_INSTRUCTIONS FOR THE TASK_
Each line from the start of the records through the line containing "Definition sge_bytes (sg" is to be transcribed exactly, and no other line is to be included.

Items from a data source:
○ ○ ○
(** The entries that become pointers: empty ones are skipped. *)
Definition live_sges (sgs : list ibv_sge) : list ibv_sge :=
  filter (λ sg, sge_length sg ≠ 0) sgs.
Definition sge_bytes (sg : ibv_sge) : list Z :=
  data_seg_bytes (sge_length sg) (sge_lkey sg) (sge_addr sg).
Definition ptr_bytes (sgs : list ibv_sge) : list Z := concat (map sge_bytes (live_sges sgs)).

Lemma live_sges_cons sg sgs :
  live_sges (sg :: sgs) = if sge_length sg =? 0 then live_sges sgs else sg :: live_sges sgs.
Proof.
  unfold live_sges. rewrite filter_cons. destruct (sge_length sg =? 0) eqn:E.
  - apply Z.eqb_eq in E. by rewrite decide_False by (intros ?; done).
  - apply Z.eqb_neq in E. by rewrite decide_True.
Qed.

(** Inline data: the bytes of all entries. *)
Definition payload (host : Z → Z) (sgs : list ibv_sge) : list Z :=
  concat (map (λ sg, hread host (sge_addr sg) (Z.to_nat (sge_length sg))) sgs).

Lemma length_hread host a n : length (hread host a n) = n.
Proof. unfold hread. by rewrite length_map, length_seq. Qed.

Lemma hread_u64 host a n : hread host (u64 a) n = hread host a n.
Proof.
  unfold hread. apply map_ext. intros k. f_equal. unfold u64. by rewrite Zplus_mod_idemp_l.
Qed.

Lemma hread_add host a n k :
  hread host a (n + k) = hread host a n ++ hread host (a + Z.of_nat n) k.
Proof.
  unfold hread. rewrite seq_app, map_app. f_equal.
  rewrite <-(Nat.add_0_r n) at 1. cbn [Nat.add]. rewrite Nat.add_0_r.
  assert (Hg : ∀ i, map (λ j, host (u64 (a + Z.of_nat j))) (seq (n + i) k) =
                    map (λ j, host (u64 (a + Z.of_nat n + Z.of_nat j))) (seq i k)).
  { induction k as [|k IH]; intros i; [done|]. simpl. f_equal.
    - do 2 f_equal. lia.
    - rewrite <-Nat.add_succ_r. apply IH. }
  specialize (Hg 0%nat). by rewrite Nat.add_0_r in Hg.
Qed.

Lemma plain_sge_key sg :
  plain_sge sg → (sge_lkey sg =? ODP_GLOBAL_R_LKEY) || (sge_lkey sg =? ODP_GLOBAL_W_LKEY) = false.
Proof.
  intros (_ & _ & _ & H1 & H2).
  by rewrite (proj2 (Z.eqb_neq _ _) H1), (proj2 (Z.eqb_neq _ _) H2).
Qed.

Section Data.
Context {K : Type} `{ImplicitLkey K}.
Variable host : Z → Z.
Variables qend off : Z.
Hypothesis Hq : 0 < qend.

Lemma set_data_ptr_seg_ring p sg m A B C (k : K) :
  plain_sge sg → at_pos qend off p (Z.of_nat (length A)) →
  ring_list m qend off = A ++ B ++ C → length B = 16%nat → p + 16 ≤ qend →
  ∃ m', set_data_ptr_seg qend p sg 0 m k = Ok ((0, m'), k) ∧
        ring_list m' qend off = A ++ sge_bytes sg ++ C.
Proof using Hq.
  intros Hsg Ha HL HB Hp. unfold set_data_ptr_seg. rewrite plain_sge_key by done.
  destruct Hsg as (Hadr & Hlen & _). rewrite Z.sub_0_r, Z.add_0_r, u32_small, u64_small by lia.
  destruct (st_split qend off p m A B C (sge_bytes sg) Hq Ha HL) as (m' & E & HL').
  { unfold sge_bytes. by rewrite length_data_seg_bytes. }
  { unfold sge_bytes. by rewrite length_data_seg_bytes. }
  exists m'. unfold eff_bind, eff_lift. fold (sge_bytes sg). by rewrite E.
Qed.

Lemma set_data_non_inl_ring sgs : ∀ p sz m A B C (k : K),
  Forall plain_sge sgs → at_pos qend off p (Z.of_nat (length A)) →
  (16 | qend) → (16 | p) →
  ring_list m qend off = A ++ B ++ C → length B = (16 * length (live_sges sgs))%nat →
  ∃ m', set_data_non_inl_seg qend sgs p sz 0 m k =
          Ok ((0, sz + Z.of_nat (length (live_sges sgs)), m'), k) ∧
        ring_list m' qend off = A ++ ptr_bytes sgs ++ C.
Proof using Hq.
  induction sgs as [|sg sgs IH]; intros p sz m A B C k Hsg Ha Hd Hdp HL HB.
  - exists m. simpl in *. destruct B; [|done]. by rewrite Z.add_0_r.
  - inversion_clear Hsg as [|?? Hsg1 Hsgs]. cbn [set_data_non_inl_seg].
    pose proof (at_pos_norm qend off p _ Hq Ha) as [Ha' Hlt].
    assert (Hdp' : (16 | if p =? qend then mlx5_get_send_wqe 0 else p)).
    { destruct (p =? qend); [by exists 0|done]. }
    set (p' := if p =? qend then mlx5_get_send_wqe 0 else p) in *. clearbody p'.
    unfold ptr_bytes in *. rewrite live_sges_cons in HB |- *.
    destruct (sge_length sg =? 0) eqn:E0.
    + by apply (IH p' sz m A B C).
    + apply Z.eqb_neq in E0. cbn [length map concat] in *.
      destruct (split_exact 16 (16 * length (live_sges sgs)) B) as (B1 & B2 & -> & HB1 & HB2); [lia|].
      destruct (set_data_ptr_seg_ring p' sg m A B1 (B2 ++ C) k Hsg1 Ha') as (m1 & E1 & HL1).
      { by rewrite HL, <-(assoc_L (++)). } { done. }
      { destruct Hd as [a ->], Hdp' as [b ->]. lia. }
      unfold eff_bind at 1. rewrite E1. cbn [res_bind fst snd negb Z.eqb].
      destruct (IH (p' + 16) (sz + 1) m1 (A ++ sge_bytes sg) B2 C k) as (m' & E' & HL').
      * done.
      * rewrite length_app. unfold sge_bytes at 1. rewrite length_data_seg_bytes, Nat2Z.inj_add.
        apply at_pos_add; [done..|]. destruct Hd as [a ->], Hdp' as [b ->]. lia.
      * done.
      * apply Z.divide_add_r; [done|by exists 1].
      * by rewrite HL1, <-(assoc_L (++)).
      * done.
      * exists m'. rewrite E'. split.
        { by replace (sz + 1 + Z.of_nat (length (live_sges sgs)))
            with (sz + Z.of_nat (S (length (live_sges sgs)))) by lia. }
        by rewrite HL', <-!(assoc_L (++)).
Qed.

(** Bytes of the entries up to the limit for inline data. *)
Lemma inl_loop_ring max sgs : ∀ p ninl m A B C,
  Forall plain_sge sgs → max < 2 ^ 31 → 0 ≤ ninl →
  ninl + Z.of_nat (length (payload host sgs)) ≤ max →
  at_pos qend off p (Z.of_nat (length A)) →
  ring_list m qend off = A ++ B ++ C → length B = length (payload host sgs) →
  ∃ m', inl_loop qend host max sgs p ninl 0 m =
          Ok (Some (ninl + Z.of_nat (length (payload host sgs))), m') ∧
        ring_list m' qend off = A ++ payload host sgs ++ C.
Proof using Hq.
  induction sgs as [|sg sgs IH]; intros p ninl m A B C Hsg Hmax Hn Hfit Ha HL HB.
  - exists m. simpl in *. destruct B; [|done]. by rewrite Z.add_0_r.
  - inversion_clear Hsg as [|?? Hsg1 Hsgs]. destruct Hsg1 as (Hadr & Hlen & _).
    unfold payload in Hfit, HB |- *. cbn [map concat] in *. fold (payload host sgs) in *.
    rewrite length_app, length_hread in *.
    cbn [inl_loop]. rewrite Z.sub_0_r, Z.add_0_r, (u64_small (sge_addr sg)) by lia.
    assert (Es : ∀ z, 0 ≤ z < 2 ^ 31 → s32 z = z).
    { intros z Hz. unfold s32. rewrite Z.mod_small; lia. }
    rewrite !Es by (rewrite ?Es; lia). rewrite u32_small by lia.
    rewrite (proj2 (Z.ltb_ge _ _)) by lia. rewrite (proj2 (Z.ltb_ge _ 0)) by lia.
    set (n := Z.to_nat (sge_length sg)) in *.
    destruct (split_exact n (length (payload host sgs)) B HB) as (B1 & B2 & -> & HB1 & HB2).
    pose proof (f_equal length HL) as HlenL. rewrite length_ring_list, !length_app in HlenL.
    pose proof (proj1 Ha) as Hp.
    assert (Hnext : ∀ p' m1, at_pos qend off p' (Z.of_nat (length A) + sge_length sg) →
      ring_list m1 qend off = A ++ hread host (sge_addr sg) n ++ B2 ++ C →
      ∃ m', inl_loop qend host max sgs p' (ninl + sge_length sg) 0 m1 =
          Ok (Some (ninl + Z.of_nat (n + length (payload host sgs))), m') ∧
        ring_list m' qend off = A ++ (hread host (sge_addr sg) n ++ payload host sgs) ++ C).
    { intros p' m1 Ha1 HL1.
      destruct (IH p' (ninl + sge_length sg) m1 (A ++ hread host (sge_addr sg) n) B2 C)
        as (m' & E' & HL').
      - done. - done. - lia. - lia.
      - rewrite length_app, length_hread. replace (Z.of_nat _) with (Z.of_nat (length A) + sge_length sg) by lia. done.
      - by rewrite HL1, <-!(assoc_L (++)).
      - done.
      - exists m'. rewrite E'. split; [do 3 f_equal; lia|]. by rewrite HL', <-!(assoc_L (++)). }
    destruct (qend <? p + sge_length sg) eqn:Ew.
    + apply Z.ltb_lt in Ew. set (c := qend - p).
      destruct (split_exact (Z.to_nat c) (n - Z.to_nat c) B1) as (B11 & B12 & -> & HB11 & HB12); [lia|].
      destruct (st_split qend off p m A B11 (B12 ++ B2 ++ C)
        (hread host (sge_addr sg) (Z.to_nat c)) Hq Ha) as (m1 & -> & HL1).
      { by rewrite HL, <-!(assoc_L (++)). }
      { by rewrite length_hread. } { rewrite length_hread. lia. }
      cbn [res_bind].
      assert (Ha0 : at_pos qend off 0 (Z.of_nat (length A) + c)).
      { apply at_pos_wrap; [done|]. replace qend with (p + c) at 2 by lia.
        apply at_pos_add; [done..|lia|lia]. }
      destruct (st_split qend off 0 m1 (A ++ hread host (sge_addr sg) (Z.to_nat c)) B12 (B2 ++ C)
        (hread host (sge_addr sg + c) (Z.to_nat (sge_length sg - c))) Hq) as (m2 & -> & HL2).
      { rewrite length_app, length_hread. by replace (Z.of_nat _) with (Z.of_nat (length A) + c) by lia. }
      { by rewrite HL1, <-!(assoc_L (++)). }
      { rewrite length_hread. lia. } { rewrite length_hread. lia. }
      cbn [res_bind]. apply Hnext.
      * replace (sge_length sg - c) with (0 + (sge_length sg - c)) at 1 by lia.
        replace (Z.of_nat (length A) + sge_length sg)
          with (Z.of_nat (length A) + c + (sge_length sg - c)) by lia.
        apply at_pos_add; [done..|lia|lia].
      * rewrite HL2. replace n with (Z.to_nat c + Z.to_nat (sge_length sg - c))%nat by lia.
        rewrite hread_add, Z2Nat.id by lia. by rewrite <-!(assoc_L (++)).
    + apply Z.ltb_ge in Ew.
      destruct (st_split qend off p m A B1 (B2 ++ C) (hread host (sge_addr sg) n) Hq Ha)
        as (m1 & -> & HL1).
      { by rewrite HL, <-!(assoc_L (++)). }
      { by rewrite length_hread. } { rewrite length_hread. lia. }
      cbn [res_bind]. apply Hnext; [|done]. apply at_pos_add; [done..|lia|lia].
Qed.

End Data.

(** ** The device reads a WQE *)
Inductive hca_data : Type :=
| HPtr (len lkey addr : Z)
| HInl (bytes : list Z).

(** Data segments: bit 31 of the first word marks inline data, which is
    padded to a multiple of 16 bytes. *)
Fixpoint parse_data (fuel : nat) (bs : list Z) : option (list hca_data) :=
  match fuel with
  | O => None
  | S fuel =>
      if decide (bs = []) then Some []
      else
        let w := be_word (take 4 bs) in
        if Z.testbit w 31 then
          let n := w .& 0x7FFFFFFF in
          let tot := align (n + 4) 16 in
          if tot <=? Z.of_nat (length bs) then
            cons (HInl (take (Z.to_nat n) (drop 4 bs))) <$> parse_data fuel (drop (Z.to_nat tot) bs)
          else None
        else if 16 <=? Z.of_nat (length bs) then
          cons (HPtr w (be_word (take 4 (drop 4 bs))) (be_word (take 8 (drop 8 bs))))
            <$> parse_data fuel (drop 16 bs)
        else None
  end.

(** A request as the device executes it. *)
Record hca_req : Type := HcaReq
  { hq_opcode : Z;
    hq_opmod : Z;
    hq_idx : Z;
    hq_qpn : Z;
    hq_fm_ce_se : Z;
    hq_imm : Z;
    hq_raddr : option (Z * Z);
    hq_av : list Z;
    hq_data : list hca_data }.

(** Which segments precede the data. *)
Definition hca_raddr_len (qpt : ibv_qp_type) (opcode : Z) : nat :=
  if bool_decide (qpt = IBV_QPT_UC ∨ qpt = IBV_QPT_RC) &&
     ((opcode =? MLX5_OPCODE_RDMA_WRITE) || (opcode =? MLX5_OPCODE_RDMA_WRITE_IMM) ||
      (opcode =? MLX5_OPCODE_RDMA_READ))
  then 16 else 0.
Definition hca_av_len (qpt : ibv_qp_type) (body : list Z) : nat :=
  if bool_decide (qpt = IBV_QPT_UD) then
    if Z.testbit (be_word (take 4 (drop 8 body))) 31 then 48 else 16
  else 0.

(** Request and number of 16-byte units of the WQE at the front of [bs]. *)
Definition hca_decode (qpt : ibv_qp_type) (bs : list Z) : option (hca_req * Z) :=
  let w0 := be_word (take 4 bs) in
  let w1 := be_word (take 4 (drop 4 bs)) in
  let w2 := be_word (take 4 (drop 8 bs)) in
  let opcode := w0 .& 0xFF in
  let ds := w1 .& 0x3F in
  if (1 <=? ds) && (16 * ds <=? Z.of_nat (length bs)) then
    let body := take (Z.to_nat (16 * (ds - 1))) (drop 16 bs) in
    let rl := hca_raddr_len qpt opcode in
    let al := hca_av_len qpt body in
    data ← parse_data (S (length body)) (drop (rl + al) body);
    Some (HcaReq opcode (w0 .>> 24) ((w0 .>> 8) .& 0xFFFF) (w1 .>> 8) (w2 .& 0xFF)
            (le_word (take 4 (drop 12 bs)))
            (if decide (rl = 0%nat) then None
             else Some (be_word (take 8 body), be_word (take 4 (drop 8 body))))
            (take al body) data, ds)
  else None.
○ ○ ○
_EXERCISE OUTPUT_
(** The entries that become pointers: empty ones are skipped. *)
Definition live_sges (sgs : list ibv_sge) : list ibv_sge :=
  filter (λ sg, sge_length sg ≠ 0) sgs.
Definition sge_bytes (sg : ibv_sge) : list Z :=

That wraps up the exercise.